Considere que em 1Cor.15.3-4 a expressão “segundo as escrituras” acontece três vezes. Paulo, bem como Pedro (cf. At.2.16-21; 25-28; 34-53), usaram o AT como referência para a mensagem do Messias, mas ambos estavam mais interessados em apresentar a Cristo, e a Cristo crucificado (1Cor.1.21-24) e ressurreto (1Cor.15.17-19) do que defender a inerrância das escrituras.
Com esse breve comentário, não nego a validade e importância da inerrância as escrituras, mas quero dizer que nossa prioridade para com um mundo perdido não é defender Biblicamente a Doutrina da Inerrância, mas apresentar a mensagem de Cristo. Nós podemos fazer um claro e convincente caso da Inerrância das Escrituras para os salvos, mas para com os não salvos, nossa missão é levar o evangelho.
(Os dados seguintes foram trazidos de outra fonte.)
Notation "'let*' x ':=' c1 'in' c2" :=
  (result_bind c1 (fun x => c2))
  (at level 10, x pattern, c1 at level 100, c2 at level 200) : dkg_scope.
Notation "'throw' e 'when' b ; c" :=
  (throw_if b e c)
  (at level 10, e at level 99, b at level 99, c at level 200) : dkg_scope.

Open Scope dkg_scope.

Lemma result_bind_Ok {E A B} (r : result E A) (k : A -> result E B) b :
  result_bind r k = Ok b <-> exists a, r = Ok a /\ k a = Ok b.
Proof. destruct r; simpl; naive_solver. Qed.

Lemma throw_if_Ok {E A} bad (e : E) (rest : result E A) a :
  throw_if bad e rest = Ok a <-> bad = false /\ rest = Ok a.
Proof. destruct bad; simpl; naive_solver. Qed.

Create HintDb dkg.
Create Rewrite HintDb dkg.
#[export] Hint Rewrite @result_bind_Ok @throw_if_Ok : dkg.

(** Opens a successful run of a fallible function into its guards. *)
Ltac ok_inv :=
  repeat match goal with
  | H : result_bind _ _ = Ok _ |- _ => apply result_bind_Ok in H as (? & ? & H)
  | H : throw_if _ _ _ = Ok _ |- _ => apply throw_if_Ok in H as [? H]
  | H : Ok _ = Ok _ |- _ => injection H as H
  | H : Err _ = Ok _ |- _ => discriminate H
  end.

(** ** JavaScript values

    Numbers that the code uses as integers are [Z].  [xs[i]] is [js_at]:
    [undefined] (here [None]) outside the array, and negative indices are
    outside. *)

Definition js_at {A : Type} (l : list A) (i : Z) : option A :=
  if (i <? 0)%Z then None else l !! Z.to_nat i.

Definition js_length {A : Type} (l : list A) : Z := Z.of_nat (length l).

Lemma js_at_nat {A} (l : list A) (i : nat) : js_at l (Z.of_nat i) = l !! i.
Proof. unfold js_at. destruct (Z.ltb_spec (Z.of_nat i) 0); [lia|]. by rewrite Nat2Z.id. Qed.

Lemma js_at_Some {A} (l : list A) (i : Z) a :
  js_at l i = Some a -> (0 <= i < js_length l)%Z /\ l !! Z.to_nat i = Some a.
Proof.
  unfold js_at, js_length. destruct (Z.ltb_spec i 0); [done|].
  intros Hl. split; [|done]. apply lookup_lt_Some in Hl. lia.
Qed.

Lemma js_at_in_range {A} (l : list A) (i : Z) :
  (0 <= i < js_length l)%Z -> exists a, js_at l i = Some a /\ a ∈ l.
Proof.
  unfold js_at, js_length. intros Hi. destruct (Z.ltb_spec i 0); [lia|].
  destruct (lookup_lt_is_Some_2 l (Z.to_nat i)) as [a Ha]; [lia|].
  exists a. split; [done|]. by eapply list_elem_of_lookup_2.
Qed.

Lemma js_at_map {A B} (f : A -> B) l i : js_at (map f l) i = f <$> js_at l i.
Proof. unfold js_at. destruct (_ <? _)%Z; [done|]. apply list_lookup_fmap. Qed.

(** ** Lists *)

Lemma list_ind_2 {A} (P : list A -> Prop) :
  P [] -> (forall x, P [x]) -> (forall x y l, P l -> P (x :: y :: l)) -> forall l, P l.
Proof.
  intros H0 H1 H2. fix IH 1. intros [|x [|y l]]; [done|done|]. apply H2, IH.
Qed.

(** [Array.prototype.filter] *)

Lemma elem_of_js_filter {A} (p : A -> bool) l x : x ∈ List.filter p l <-> x ∈ l /\ p x = true.
Proof. by rewrite !list_elem_of_In, filter_In. Qed.

Lemma js_filter_filter {A} (p q : A -> bool) l :
  List.filter q (List.filter p l) = List.filter (fun x => p x && q x) l.
Proof. induction l as [|x l IH]; simpl; [done|]. destruct (p x); simpl; [|done]. by rewrite IH. Qed.

#[export] Instance js_filter_perm {A} (p : A -> bool) :
  Proper (Permutation ==> Permutation) (List.filter p).
Proof.
  intros l1 l2 Hp. induction Hp as [|x l l' Hp IH|x y l|l l' l'' Hp IH Hp' IH']; simpl; [done| | |by etrans].
  - case_match; by rewrite IH.
  - destruct (p x), (p y); [constructor|done..].
Qed.

(** ** [Array.prototype.sort]

    The sort of ECMAScript is stable, so for a consistent comparator its
    result is determined; [js_sort] computes it by insertion. *)

Section JsSort.
Context {A : Type} (cmp : A -> A -> Z).

Fixpoint js_insert (x : A) (l : list A) : list A :=
  match l with
  | [] => [x]
  | y :: l' => if (cmp x y <=? 0)%Z then x :: y :: l' else y :: js_insert x l'
  end.

Definition js_sort (l : list A) : list A := foldr js_insert [] l.

(** What a consistent comparator guarantees. *)
Class Comparator : Prop := {
  cmp_refl : forall x, (cmp x x = 0)%Z;
  cmp_flip : forall x y, (cmp x y < 0)%Z <-> (0 < cmp y x)%Z;
  cmp_trans : forall x y z, (cmp x y <= 0)%Z -> (cmp y z <= 0)%Z -> (cmp x z <= 0)%Z
}.

Definition cmp_le (x y : A) : Prop := (cmp x y <= 0)%Z.

Lemma js_insert_perm x l : js_insert x l ≡ₚ x :: l.
Proof.
  induction l as [|y l IH]; simpl; [done|]. case_match; [done|].
  rewrite IH. constructor.
Qed.

Lemma js_sort_perm l : js_sort l ≡ₚ l.
Proof. induction l as [|x l IH]; simpl; [done|]. by rewrite js_insert_perm, IH. Qed.

Lemma js_sort_length l : length (js_sort l) = length l.
Proof. by rewrite js_sort_perm. Qed.

Context `{!Comparator}.

Lemma cmp_total x y : cmp_le x y \/ cmp_le y x.
Proof.
  unfold cmp_le. destruct (Z.le_gt_cases (cmp x y) 0); [by left|right].
  assert (cmp y x < 0)%Z by (apply cmp_flip; lia). lia.
Qed.

Lemma cmp_ge x y : (0 <= cmp x y <-> cmp y x <= 0)%Z.
Proof. pose proof (cmp_flip x y). lia. Qed.

Lemma cmp_lt_le_trans x y z : (cmp x y < 0 -> cmp y z <= 0 -> cmp x z < 0)%Z.
Proof.
  intros Hxy Hyz. destruct (Z.lt_ge_cases (cmp x z) 0) as [?|Hzx]; [done|].
  apply cmp_ge in Hzx. pose proof (cmp_trans y z x Hyz Hzx) as Hyx.
  apply (cmp_flip x y) in Hxy. lia.
Qed.

Lemma cmp_le_lt_trans x y z : (cmp x y <= 0 -> cmp y z < 0 -> cmp x z < 0)%Z.
Proof.
  intros Hxy Hyz. destruct (Z.lt_ge_cases (cmp x z) 0) as [?|Hzx]; [done|].
  apply cmp_ge in Hzx. pose proof (cmp_trans z x y Hzx Hxy) as Hzy.
  apply (cmp_flip y z) in Hyz. lia.
Qed.

Lemma js_insert_sorted x l :
  StronglySorted cmp_le l -> StronglySorted cmp_le (js_insert x l).
Proof.
  induction 1 as [|y l Hl IH Hy]; simpl; [repeat constructor|].
  case_match eqn:E.
  - apply Z.leb_le in E. constructor; [by constructor|].
    constructor; [done|]. eapply Forall_impl; [exact Hy|].
    intros z Hz. by apply (cmp_trans x y z).
  - apply Z.leb_gt in E. constructor; [done|]. rewrite js_insert_perm.
    constructor; [|done]. destruct (cmp_total y x) as [?|Hxy]; [done|].
    unfold cmp_le in Hxy; lia.
Qed.

Lemma js_sort_sorted l : StronglySorted cmp_le (js_sort l).
Proof. induction l; simpl; [constructor|]. by apply js_insert_sorted. Qed.

(** Where the comparator separates the elements there is one sorted list of them. *)
Lemma sorted_unique l1 l2 :
  (forall x y, x ∈ l1 -> y ∈ l1 -> (cmp x y = 0)%Z -> x = y) ->
  StronglySorted cmp_le l1 -> StronglySorted cmp_le l2 -> l1 ≡ₚ l2 -> l1 = l2.
Proof.
  intros Hsep Hs1 Hs2 Hp. apply (StronglySorted_unique_strong cmp_le); [|done..].
  intros x y Hx Hy Hxy Hyx. rewrite <- Hp in Hy. apply Hsep; [done..|].
  unfold cmp_le in *. destruct (Z.eq_dec (cmp x y) 0%Z); [done|].
  assert (0 < cmp y x)%Z by (apply cmp_flip; lia). lia.
Qed.

Lemma js_insert_filter (q : A -> bool) x l :
  StronglySorted cmp_le l ->
  List.filter q (js_insert x l) = if q x then js_insert x (List.filter q l) else List.filter q l.
Proof.
  induction 1 as [|y l Hl IH Hy]; simpl; [done|].
  destruct (Z.leb_spec (cmp x y) 0) as [E|E]; simpl.
  - destruct (q x); [|done]. destruct (q y); simpl; [by rewrite (proj2 (Z.leb_le _ _))|].
    destruct (List.filter q l) as [|z l'] eqn:El; simpl; [done|]. rewrite (proj2 (Z.leb_le _ _)); [done|].
    apply (cmp_trans x y z); [done|]. rewrite Forall_forall in Hy. apply Hy.
    assert (z ∈ List.filter q l) as Hz by (rewrite El; left). by apply elem_of_js_filter in Hz as [? _].
  - rewrite IH. destruct (q y), (q x); simpl; try done. by rewrite (proj2 (Z.leb_gt _ _)).
Qed.

(** Filtering a sorted list, and sorting a filtered one. *)
Lemma js_sort_filter (q : A -> bool) l : List.filter q (js_sort l) = js_sort (List.filter q l).
Proof.
  induction l as [|x l IH]; simpl; [done|]. rewrite js_insert_filter by apply js_sort_sorted.
  rewrite IH. by destruct (q x).
Qed.

Lemma js_sort_unique l1 l2 :
  (forall x y, x ∈ l1 -> y ∈ l1 -> (cmp x y = 0)%Z -> x = y) -> l1 ≡ₚ l2 -> js_sort l1 = js_sort l2.
Proof.
  intros Hsep Hp. apply sorted_unique; [|apply js_sort_sorted..|by rewrite !js_sort_perm].
  intros x y. rewrite js_sort_perm. apply Hsep.
Qed.
End JsSort.

(** ** Sorting by another comparator, and through a projection *)

Lemma js_insert_ext {A} (f g : A -> A -> Z) x l :
  (forall y, y ∈ l -> (f x y <=? 0)%Z = (g x y <=? 0)%Z) -> js_insert f x l = js_insert g x l.
Proof.
  induction l as [|y l IH]; intros H; simpl; [done|].
  rewrite (H y) by left. rewrite IH; [done|]. intros z Hz. apply H. by right.
Qed.

Lemma js_sort_ext {A} (f g : A -> A -> Z) l :
  (forall x y, x ∈ l -> y ∈ l -> (f x y <=? 0)%Z = (g x y <=? 0)%Z) -> js_sort f l = js_sort g l.
Proof.
  induction l as [|x l IH]; intros H; simpl; [done|].
  rewrite IH; [|intros y z Hy Hz; apply H; by right]. apply js_insert_ext.
  intros y Hy. rewrite js_sort_perm in Hy. apply H; [left|by right].
Qed.

Lemma js_sort_fmap {A B} (cmp : B -> B -> Z) (h : A -> B) l :
  js_sort cmp (h <$> l) = h <$> js_sort (fun a b => cmp (h a) (h b)) l.
Proof.
  assert (forall x l, js_insert cmp (h x) (h <$> l) = h <$> js_insert (fun a b => cmp (h a) (h b)) x l) as Hins.
  { clear l. intros x l. induction l as [|y l IH]; [done|]. csimpl. case_match; [done|]. csimpl. by rewrite IH. }
  induction l as [|x l IH]; [done|]. csimpl. unfold js_sort in *. by rewrite IH, Hins.
Qed.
A centralidade do Cristianismo não reside na Mensagem de Cristo + a Inerrância da Bíblia (embora defenda ambos os pontos). A verdade e validade do Cristianismo reside na mensagem de Cristo somente. Esse é o ponto central do Cristianismo. Observe por exemplo os credos mais antigos da Igreja, eles falavam mais sobre o Filho do que o Pai e o Espírito Santo, por que Cristo era o centro da validade do Cristianismo. Veja o Credo Apostólico por exemplo:
Creio em Deus Pai, todo-poderoso, Criador do céu e da terra.
E em Jesus Cristo, seu único Filho nosso Senhor. Que foi concebido pelo poder do Espírito Santo, nasceu da Virgem Maria, padeceu sob Pôncio Pilatos, foi crucificado, morto e sepultado, desceu à mansão dos mortos, ressuscitou ao terceiro dia, subiu aos Céus está sentado à direita de Deus Pai Todo-Poderoso, donde há de vir julgar os vivos e mortos.
Creio no Espírito Santo, na Santa Igreja Católica, na comunhão dos santos, na remissão dos pecados, na ressurreição da carne, na vida eterna.
Ainda que não tenha sido escrito pelos apóstolos, esse documento demonstra que na Igreja Primitiva a centralidade da fé residia em Cristo. Nem o termo trindade é visto no documento, embora o conceito esteja claramente apresentado. O Centro era Cristo! (bem como os apóstolos nos ensinaram).